(* ===== verification/CoapMessage.v ===== *)
(** * CoAP messages and the decision of the [observe] handler

    The messages of the CoAP library, their options and option values
    ([vendor/github.com/dustin/go-coap/message.go]); [mux] and the part of
    [observe] that runs before the service is called
    ([coap/api/transport.go]). *)

From S2P Require Import Prelude JsString JsRegExp Topics GoCodec Subtopics GoAdapters.

Local Open Scope Z_scope.

(** ** Messages *)

Inductive COAPType := Confirmable | NonConfirmable | Acknowledgement | Reset.

#[export] Instance COAPType_eq_dec : EqDecision COAPType.
Proof. solve_decision. Defined.

(** The dynamic types of option values: [string], [[]byte], [MediaType] (a
    byte), [int] and [uint32]. *)
Inductive option_value :=
| OString (s : bytes)
| OBytes (b : bytes)
| OMedia (n : Z)
| OInt (n : Z)
| OUint (n : Z).

(** Option numbers and codes. *)
Definition OptObserve : Z := 6.
Definition OptURIPath : Z := 11.
Definition OptContentFormat : Z := 12.
Definition OptURIQuery : Z := 15.
Definition OptAccept : Z := 17.
Definition GET : Z := 1.
Definition CodeContent : Z := 69.

Definition AppJSON : Z := 50.
Definition senMLJSON : Z := 110.
Definition senMLCBOR : Z := 112.

Record coap_packet := {
  c_type : COAPType;
  c_code : Z;
  c_id : Z;                      (* uint16 *)
  c_token : bytes;
  c_payload : bytes;
  c_opts : list (Z * option_value)
}.

Definition Options (o : Z) (m : coap_packet) : list option_value :=
  snd <$> filter (fun p => fst p = o) (c_opts m).

(** [Option]: the first value. *)
Definition first_option (o : Z) (m : coap_packet) : option option_value := head (Options o m).

Definition Minus (o : Z) (opts : list (Z * option_value)) : list (Z * option_value) :=
  filter (fun p => fst p <> o) opts.

Definition with_opts (m : coap_packet) (opts : list (Z * option_value)) : coap_packet :=
  Build_coap_packet (c_type m) (c_code m) (c_id m) (c_token m) (c_payload m) opts.

Definition RemoveOption (o : Z) (m : coap_packet) : coap_packet := with_opts m (Minus o (c_opts m)).

(** [AddOption]; a slice of strings adds one option for each. *)
Definition AddOption (o : Z) (vs : list option_value) (m : coap_packet) : coap_packet :=
  with_opts m (c_opts m ++ ((o,.) <$> vs)).

Definition SetOption (o : Z) (vs : list option_value) (m : coap_packet) : coap_packet :=
  AddOption o vs (RemoveOption o m).

(** [optionStrings]: [None] is the panic of the type assertion. *)
Definition optionStrings (o : Z) (m : coap_packet) : option (list bytes) :=
  mapM (fun v => match v with OString s => Some s | _ => None end) (Options o m).

Definition PathString (m : coap_packet) : option bytes := join SLASH <$> optionStrings OptURIPath m.

(** The loop of [SetPathString]; [None] is an index out of range. *)
Fixpoint skip_slashes (s : bytes) : option bytes :=
  match s with
  | [] => None
  | c :: s' => if c =? SLASH then skip_slashes s' else Some s
  end.

Definition SetPathString (s : bytes) (m : coap_packet) : option coap_packet :=
  (fun s => SetOption OptURIPath (OString <$> split SLASH s) m) <$> skip_slashes s.

(** ** Values on the wire *)

(** [encodeInt], of a [uint32]. *)
Definition encodeInt (v : Z) : bytes :=
  let byte i := Z.land (Z.shiftr v (8 * i)) 255 in
  if v =? 0 then []
  else if v <? 256 then [byte 0]
  else if v <? 65536 then [byte 1; byte 0]
  else if v <? 16777216 then [byte 2; byte 1; byte 0]
  else [byte 3; byte 2; byte 1; byte 0].

(** [decodeInt], of at most four bytes. *)
Definition decodeInt (b : bytes) : Z := foldl (fun n c => Z.lor (Z.shiftl n 8) c) 0 b.

Definition toBytes (v : option_value) : bytes :=
  match v with
  | OString s => s
  | OBytes b => b
  | OMedia n | OInt n | OUint n => encodeInt (n mod 2 ^ 32)
  end.

(** [optionDefs]: the options of RFC 7252 and Observe, each with the format of its
    value and the lengths allowed; every other entry of the array is unknown. *)
Inductive value_format := ValueUnknown | ValueEmpty | ValueOpaque | ValueUint | ValueString.
Record option_def := OptionDef { valueFormat : value_format; minLen : nat; maxLen : nat }.

Definition option_table : list (Z * option_def) := [
  (1, OptionDef ValueOpaque 0 8);                     (* If-Match *)
  (3, OptionDef ValueString 1 255);                   (* Uri-Host *)
  (4, OptionDef ValueOpaque 1 8);                     (* ETag *)
  (5, OptionDef ValueEmpty 0 0);                      (* If-None-Match *)
  (OptObserve, OptionDef ValueUint 0 3);
  (7, OptionDef ValueUint 0 2);                       (* Uri-Port *)
  (8, OptionDef ValueString 0 255);                   (* Location-Path *)
  (OptURIPath, OptionDef ValueString 0 255);
  (OptContentFormat, OptionDef ValueUint 0 2);
  (14, OptionDef ValueUint 0 4);                      (* Max-Age *)
  (OptURIQuery, OptionDef ValueString 0 255);
  (OptAccept, OptionDef ValueUint 0 2);
  (20, OptionDef ValueString 0 255);                  (* Location-Query *)
  (35, OptionDef ValueString 1 1034);                 (* Proxy-Uri *)
  (39, OptionDef ValueString 1 255);                  (* Proxy-Scheme *)
  (60, OptionDef ValueUint 0 4)                       (* Size1 *)
].

Definition optionDefs (o : Z) : option_def :=
  match List.find (fun p => fst p =? o) option_table with
  | Some p => snd p
  | None => OptionDef ValueUnknown 0 0
  end.

(** [parseOptionValue]: nil for an unknown option or an illegal length. *)
Definition parseOptionValue (o : Z) (b : bytes) : option option_value :=
  let def := optionDefs o in
  match valueFormat def with
  | ValueUnknown => None
  | f =>
      if (length b <? minLen def)%nat || (maxLen def <? length b)%nat then None
      else
        match f with
        | ValueUint =>
            let intValue := decodeInt b in
            if (o =? OptContentFormat) || (o =? OptAccept) then Some (OMedia (intValue mod 256))
            else Some (OUint intValue)
        | ValueString => Some (OString b)
        | ValueOpaque | ValueEmpty => Some (OBytes b)
        | ValueUnknown => None
        end
  end.

(** The type of the value of an option, by RFC 7252 and 7641. *)
Definition well_typed (p : Z * option_value) : bool :=
  let '(o, v) := p in
  let one_of := existsb (Z.eqb o) in
  match v with
  | OString _ => one_of [3; 8; OptURIPath; OptURIQuery; 20; 35; 39]
  | OUint _ => one_of [OptObserve; 7; 14; 60]
  | OMedia _ => one_of [OptContentFormat; OptAccept]
  | OBytes _ => one_of [1; 4; 5]
  | OInt _ => false
  end.

Definition parsed (m : coap_packet) : bool := forallb well_typed (c_opts m).

(** [binary.Write] of a [uint64], big endian. *)
Definition PutUint64 (v : Z) : bytes :=
  (fun i => Z.land (Z.shiftr v (8 * i)) 255) <$> [7; 6; 5; 4; 3; 2; 1; 0].

(** ** The multiplexer *)

(** Does [^/?channels/([\w\-]+)/messages(/[^?]* )?(\?.* )?$] match? *)
Definition channelRegExp (path : bytes) : bool :=
  bool_decide (is_Some (channelParts (if startsWith path [SLASH] then path else SLASH :: path))).

Inductive mux_result :=
| MuxPanic
| MuxNotFound
| MuxObserve (msg : coap_packet)
| MuxReceive (msg : coap_packet).

Definition mux (msg : coap_packet) : mux_result :=
  match PathString msg with
  | None => MuxPanic
  | Some path =>
      if negb (channelRegExp path) then MuxNotFound
      else
        match (if startsWith path [SLASH] then SetPathString (drop 1 path) msg else Some msg) with
        | None => MuxPanic
        | Some msg => if c_code msg =? GET then MuxObserve msg else MuxReceive msg
        end
  end.

(** ** The [observe] handler *)

(** What [id], [fmtSubtopic] and [authorize] read. *)
Definition as_request (msg : coap_packet) : coap_message := {|
  IsConfirmable := bool_decide (c_type msg = Confirmable);
  path_string := default [] (PathString msg);
  URIQuery := match first_option OptURIQuery msg with Some (OString q) => Some q | _ => None end;
  ContentFormat := match first_option OptContentFormat msg with Some (OMedia n) => Some n | _ => None end;
  coap_payload := c_payload msg
|}.

(** [msg.Option(gocoap.Observe).(uint32)]. *)
Definition observe_option (msg : coap_packet) : option Z :=
  match first_option OptObserve msg with Some (OUint n) => Some n | _ => None end.

Definition hex_digit (n : Z) : Z := if n <? 10 then 48 + n else 87 + n.
(** The verb [%x] of [fmt] on a byte slice. *)
Definition hex (b : bytes) : bytes :=
  b ≫= fun c => [hex_digit (Z.shiftr c 4); hex_digit (Z.land c 15)].

Definition obsID_of (token publisher chanID : bytes) : bytes :=
  hex token ++ DASH :: publisher ++ DASH :: chanID.

(** What the handler does after the checks: whether it unsubscribes, then what
    it subscribes to. *)
Record observation := {
  ob_code : coap_code;
  ob_id : bytes;
  ob_unsubscribe : bool;
  ob_subscribe : option (bytes * bytes)
}.

Inductive observe_answer :=
| Refuse (code : coap_code)
| Acked (obsID : bytes)
| Proceed (o : observation).

Section Observe.
Variable CanAccessByKey : bytes -> bytes -> bytes + call_error.   (* token, channel *)

Definition observe (msg : coap_packet) : observe_answer :=
  let r := as_request msg in
  match coap_id (path_string r) with
  | [] => Refuse NotFound
  | chanID =>
      match fmtSubtopic (path_string r) with
      | None => Refuse BadRequest
      | Some subtopic =>
          match coap_authorize CanAccessByKey r chanID Content with
          | (_, None) => Refuse Forbidden
          | (code, Some publisher) =>
              let obsID := obsID_of (c_token msg) publisher chanID in
              if bool_decide (c_type msg = Acknowledgement) then Acked obsID
              else Proceed {|
                ob_code := code;
                ob_id := obsID;
                ob_unsubscribe := bool_decide (observe_option msg = Some 1) ||
                                  bool_decide (c_type msg = Reset);
                ob_subscribe :=
                  if bool_decide (observe_option msg = Some 0) then Some (chanID, subtopic) else None
              |}
          end
      end
  end.
End Observe.

(** ** The options of a message *)

Lemma Options_SetOption o vs m o' :
  Options o' (SetOption o vs m) = if bool_decide (o' = o) then vs else Options o' m.
Proof.
  unfold Options, SetOption, AddOption, RemoveOption, Minus. cbn [c_opts with_opts].
  rewrite filter_app, fmap_app. case_bool_decide as Ho; [subst o'|].
  - replace (filter _ (filter _ (c_opts m))) with (@nil (Z * option_value)).
    2: { induction (c_opts m) as [|p l IH]; [done|]. rewrite filter_cons.
         destruct (decide (fst p <> o)); [|done]. rewrite filter_cons. by case_decide. }
    simpl. induction vs as [|v vs IH]; [done|]. simpl. rewrite filter_cons.
    by rewrite decide_True by done; simpl; f_equal.
  - replace (filter _ ((o,.) <$> vs)) with (@nil (Z * option_value)).
    2: { induction vs as [|v vs IH]; [done|]. simpl. rewrite filter_cons.
         by rewrite decide_False by (simpl; congruence). }
    rewrite app_nil_r. f_equal. induction (c_opts m) as [|p l IH]; [done|].
    rewrite (filter_cons _ p l). destruct (decide (fst p <> o)) as [Hp|Hp%dec_stable].
    + rewrite !filter_cons. case_decide; by rewrite IH.
    + rewrite filter_cons. rewrite decide_False by congruence. done.
Qed.

Lemma Options_RemoveOption o m o' :
  Options o' (RemoveOption o m) = if bool_decide (o' = o) then [] else Options o' m.
Proof.
  rewrite <- Options_SetOption. unfold SetOption, AddOption. simpl. by rewrite app_nil_r.
Qed.

(** What the parser puts into a message, and that [mux] does not panic on it. *)
Lemma parseOptionValue_typed o b v : parseOptionValue o b = Some v -> well_typed (o, v) = true.
Proof.
  unfold parseOptionValue, optionDefs. destruct (List.find _ _) as [[o' def]|] eqn:Ef; [|done].
  apply List.find_some in Ef as [Hin Ho%Z.eqb_eq]. simpl in Ho. subst o'.
  repeat (destruct Hin as [[= <- <-]|Hin];
    [cbn [snd valueFormat minLen maxLen]; destruct (_ || _); [done|]; simpl; by intros [= <-]|]).
  destruct Hin.
Qed.

Lemma optionStrings_parsed m : parsed m = true -> is_Some (optionStrings OptURIPath m).
Proof.
  unfold parsed, optionStrings, Options. rewrite forallb_forall. intros H.
  apply mapM_is_Some_2, Forall_fmap, Forall_forall. intros [o v] [Ho Hin]%list_elem_of_filter.
  simpl in Ho. subst o. apply list_elem_of_In, H in Hin.
  destruct v; [by eexists|discriminate Hin..].
Qed.

Lemma channelParts_head c s : is_Some (channelParts (SLASH :: c :: s)) -> c <> SLASH.
Proof.
  intros H ->. unfold channelParts in H. destruct (strip_prefix _ _) as [r|] eqn:E; [|by destruct H].
  by apply strip_prefix_Some in E.
Qed.

Lemma mux_total m : parsed m = true -> mux m <> MuxPanic.
Proof.
  intros Hm. unfold mux, PathString. destruct (optionStrings_parsed m Hm) as [ss ->]. simpl.
  set (path := join SLASH ss). destruct (channelRegExp path) eqn:Hre; [|done]. simpl.
  destruct (startsWith path [SLASH]) eqn:Hs; [|by case_match].
  unfold channelRegExp in Hre. rewrite Hs in Hre. apply bool_decide_eq_true in Hre.
  apply startsWith_spec in Hs as [r Hr]. rewrite Hr in Hre |- *. simpl. destruct r as [|c r].
  { by destruct Hre. }
  pose proof (channelParts_head _ _ Hre) as Hc. unfold SetPathString. cbn [skip_slashes app drop].
  destruct (Z.eqb_spec c SLASH); [done|]. simpl. by case_match.
Qed.

(** A message without a path is not for a channel. *)
Lemma mux_no_path m : Options OptURIPath m = [] -> mux m = MuxNotFound.
Proof. intros H. unfold mux, PathString, optionStrings. by rewrite H. Qed.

* Exercise objective *
Each line above that contains "chanID" counts once; report the resulting number and nothing else.

* Solution *
6